### Work instruction
Please copy exactly the lines from the top of the data through the line containing "e =? timestampJoined x)", and nothing else.

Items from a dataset
********

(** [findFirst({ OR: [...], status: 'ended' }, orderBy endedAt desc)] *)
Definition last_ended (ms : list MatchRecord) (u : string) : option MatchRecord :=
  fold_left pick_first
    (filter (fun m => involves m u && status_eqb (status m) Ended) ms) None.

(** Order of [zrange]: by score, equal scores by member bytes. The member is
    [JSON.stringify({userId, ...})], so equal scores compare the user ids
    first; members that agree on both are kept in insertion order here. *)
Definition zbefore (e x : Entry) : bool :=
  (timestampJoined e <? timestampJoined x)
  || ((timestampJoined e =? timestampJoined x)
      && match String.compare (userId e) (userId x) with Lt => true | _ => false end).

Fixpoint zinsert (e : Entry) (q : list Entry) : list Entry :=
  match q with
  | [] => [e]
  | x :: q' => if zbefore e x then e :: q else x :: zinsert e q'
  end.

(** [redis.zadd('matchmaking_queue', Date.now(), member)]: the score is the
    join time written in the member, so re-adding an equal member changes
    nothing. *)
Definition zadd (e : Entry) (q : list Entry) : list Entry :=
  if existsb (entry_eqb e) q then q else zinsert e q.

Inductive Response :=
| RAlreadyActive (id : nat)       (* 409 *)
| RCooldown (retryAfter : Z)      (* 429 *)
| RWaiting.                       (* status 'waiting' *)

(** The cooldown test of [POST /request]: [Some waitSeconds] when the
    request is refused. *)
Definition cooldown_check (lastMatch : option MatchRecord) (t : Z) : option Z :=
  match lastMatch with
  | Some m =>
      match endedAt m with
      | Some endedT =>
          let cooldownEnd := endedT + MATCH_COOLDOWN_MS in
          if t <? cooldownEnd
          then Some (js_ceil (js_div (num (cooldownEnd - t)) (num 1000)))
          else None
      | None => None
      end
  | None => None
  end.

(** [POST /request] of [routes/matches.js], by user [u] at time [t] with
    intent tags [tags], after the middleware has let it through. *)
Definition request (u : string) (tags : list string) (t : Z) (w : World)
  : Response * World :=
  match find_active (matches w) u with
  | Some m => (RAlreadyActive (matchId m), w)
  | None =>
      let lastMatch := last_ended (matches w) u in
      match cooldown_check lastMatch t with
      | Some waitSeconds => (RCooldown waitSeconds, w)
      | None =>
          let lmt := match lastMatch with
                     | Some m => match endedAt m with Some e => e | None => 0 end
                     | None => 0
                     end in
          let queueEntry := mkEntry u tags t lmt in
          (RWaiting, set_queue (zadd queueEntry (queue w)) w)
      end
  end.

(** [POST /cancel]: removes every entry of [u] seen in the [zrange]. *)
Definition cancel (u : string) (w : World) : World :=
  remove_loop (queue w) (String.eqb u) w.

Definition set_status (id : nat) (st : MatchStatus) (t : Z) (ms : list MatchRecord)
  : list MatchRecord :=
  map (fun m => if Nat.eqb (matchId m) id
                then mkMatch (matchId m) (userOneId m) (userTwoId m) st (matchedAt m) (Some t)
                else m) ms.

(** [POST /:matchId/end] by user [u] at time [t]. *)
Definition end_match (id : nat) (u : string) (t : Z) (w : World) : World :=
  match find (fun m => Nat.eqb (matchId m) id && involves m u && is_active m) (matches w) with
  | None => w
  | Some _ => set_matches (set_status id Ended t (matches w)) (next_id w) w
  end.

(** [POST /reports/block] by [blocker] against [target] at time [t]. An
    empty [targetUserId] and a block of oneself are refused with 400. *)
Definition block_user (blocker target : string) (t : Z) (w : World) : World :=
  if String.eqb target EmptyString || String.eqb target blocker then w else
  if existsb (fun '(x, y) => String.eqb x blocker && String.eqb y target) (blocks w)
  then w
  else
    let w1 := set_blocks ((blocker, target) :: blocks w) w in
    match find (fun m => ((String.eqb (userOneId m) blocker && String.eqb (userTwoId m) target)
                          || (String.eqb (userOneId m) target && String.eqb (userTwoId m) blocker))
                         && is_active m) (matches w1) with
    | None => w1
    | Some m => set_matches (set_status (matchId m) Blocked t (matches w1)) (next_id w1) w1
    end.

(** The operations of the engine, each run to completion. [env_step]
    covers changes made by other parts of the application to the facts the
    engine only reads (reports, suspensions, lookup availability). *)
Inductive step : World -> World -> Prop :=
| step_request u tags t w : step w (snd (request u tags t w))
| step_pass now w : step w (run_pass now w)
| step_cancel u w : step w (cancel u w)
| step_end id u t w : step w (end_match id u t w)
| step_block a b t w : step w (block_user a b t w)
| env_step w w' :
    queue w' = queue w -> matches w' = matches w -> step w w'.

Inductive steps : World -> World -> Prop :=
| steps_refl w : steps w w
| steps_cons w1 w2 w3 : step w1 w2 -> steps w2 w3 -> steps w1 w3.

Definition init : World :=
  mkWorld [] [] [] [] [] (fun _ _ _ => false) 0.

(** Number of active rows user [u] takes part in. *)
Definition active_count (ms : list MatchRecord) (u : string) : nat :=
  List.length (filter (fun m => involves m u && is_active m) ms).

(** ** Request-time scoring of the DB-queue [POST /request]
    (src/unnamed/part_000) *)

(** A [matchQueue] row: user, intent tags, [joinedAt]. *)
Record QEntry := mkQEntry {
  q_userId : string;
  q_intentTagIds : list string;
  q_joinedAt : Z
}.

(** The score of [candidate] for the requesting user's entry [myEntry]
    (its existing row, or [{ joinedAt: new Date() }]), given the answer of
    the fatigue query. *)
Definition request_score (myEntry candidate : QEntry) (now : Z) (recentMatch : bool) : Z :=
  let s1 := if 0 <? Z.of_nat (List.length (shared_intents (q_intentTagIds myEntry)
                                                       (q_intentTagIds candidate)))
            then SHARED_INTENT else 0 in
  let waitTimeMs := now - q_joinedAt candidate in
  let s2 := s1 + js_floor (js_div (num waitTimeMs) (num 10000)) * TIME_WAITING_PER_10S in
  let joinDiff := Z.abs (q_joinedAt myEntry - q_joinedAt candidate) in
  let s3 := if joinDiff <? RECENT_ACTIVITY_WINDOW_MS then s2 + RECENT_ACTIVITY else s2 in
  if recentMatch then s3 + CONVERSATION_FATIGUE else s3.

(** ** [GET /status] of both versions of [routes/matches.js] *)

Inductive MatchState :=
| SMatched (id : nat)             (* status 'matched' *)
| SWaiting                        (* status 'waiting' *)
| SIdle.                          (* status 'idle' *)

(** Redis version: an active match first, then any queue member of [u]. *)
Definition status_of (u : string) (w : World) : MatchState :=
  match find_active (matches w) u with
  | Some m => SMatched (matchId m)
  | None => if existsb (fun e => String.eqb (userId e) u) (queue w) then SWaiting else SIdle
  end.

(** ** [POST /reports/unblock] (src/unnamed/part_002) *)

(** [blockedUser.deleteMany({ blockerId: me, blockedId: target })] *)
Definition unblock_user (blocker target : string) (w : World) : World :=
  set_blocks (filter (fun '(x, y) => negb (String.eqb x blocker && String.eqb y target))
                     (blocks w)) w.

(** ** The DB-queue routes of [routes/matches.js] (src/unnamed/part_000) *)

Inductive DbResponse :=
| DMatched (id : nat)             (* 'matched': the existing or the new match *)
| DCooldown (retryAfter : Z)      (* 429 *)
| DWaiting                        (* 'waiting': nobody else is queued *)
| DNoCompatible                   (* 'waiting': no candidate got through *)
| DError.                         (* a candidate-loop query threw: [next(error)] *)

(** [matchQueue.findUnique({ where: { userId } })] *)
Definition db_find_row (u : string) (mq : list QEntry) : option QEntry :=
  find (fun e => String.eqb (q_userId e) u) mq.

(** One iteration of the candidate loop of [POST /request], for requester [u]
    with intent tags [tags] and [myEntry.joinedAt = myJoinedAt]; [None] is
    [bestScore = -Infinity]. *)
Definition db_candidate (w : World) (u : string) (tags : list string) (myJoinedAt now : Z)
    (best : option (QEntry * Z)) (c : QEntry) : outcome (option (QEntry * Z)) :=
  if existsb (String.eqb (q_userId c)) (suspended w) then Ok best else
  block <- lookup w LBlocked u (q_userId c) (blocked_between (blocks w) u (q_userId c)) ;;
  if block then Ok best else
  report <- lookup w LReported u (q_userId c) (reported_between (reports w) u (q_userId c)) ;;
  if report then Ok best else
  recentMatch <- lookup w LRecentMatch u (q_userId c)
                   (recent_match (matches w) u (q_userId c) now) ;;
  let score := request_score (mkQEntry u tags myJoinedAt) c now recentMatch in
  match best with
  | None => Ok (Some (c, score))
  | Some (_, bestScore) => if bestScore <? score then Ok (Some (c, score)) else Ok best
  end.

********

### Response for this exercise
(** [findFirst({ OR: [...], status: 'ended' }, orderBy endedAt desc)] *)
Definition last_ended (ms : list MatchRecord) (u : string) : option MatchRecord :=
  fold_left pick_first
    (filter (fun m => involves m u && status_eqb (status m) Ended) ms) None.

(** Order of [zrange]: by score, equal scores by member bytes. The member is
    [JSON.stringify({userId, ...})], so equal scores compare the user ids
    first; members that agree on both are kept in insertion order here. *)
Definition zbefore (e x : Entry) : bool :=
  (timestampJoined e <? timestampJoined x)
  || ((timestampJoined e =? timestampJoined x)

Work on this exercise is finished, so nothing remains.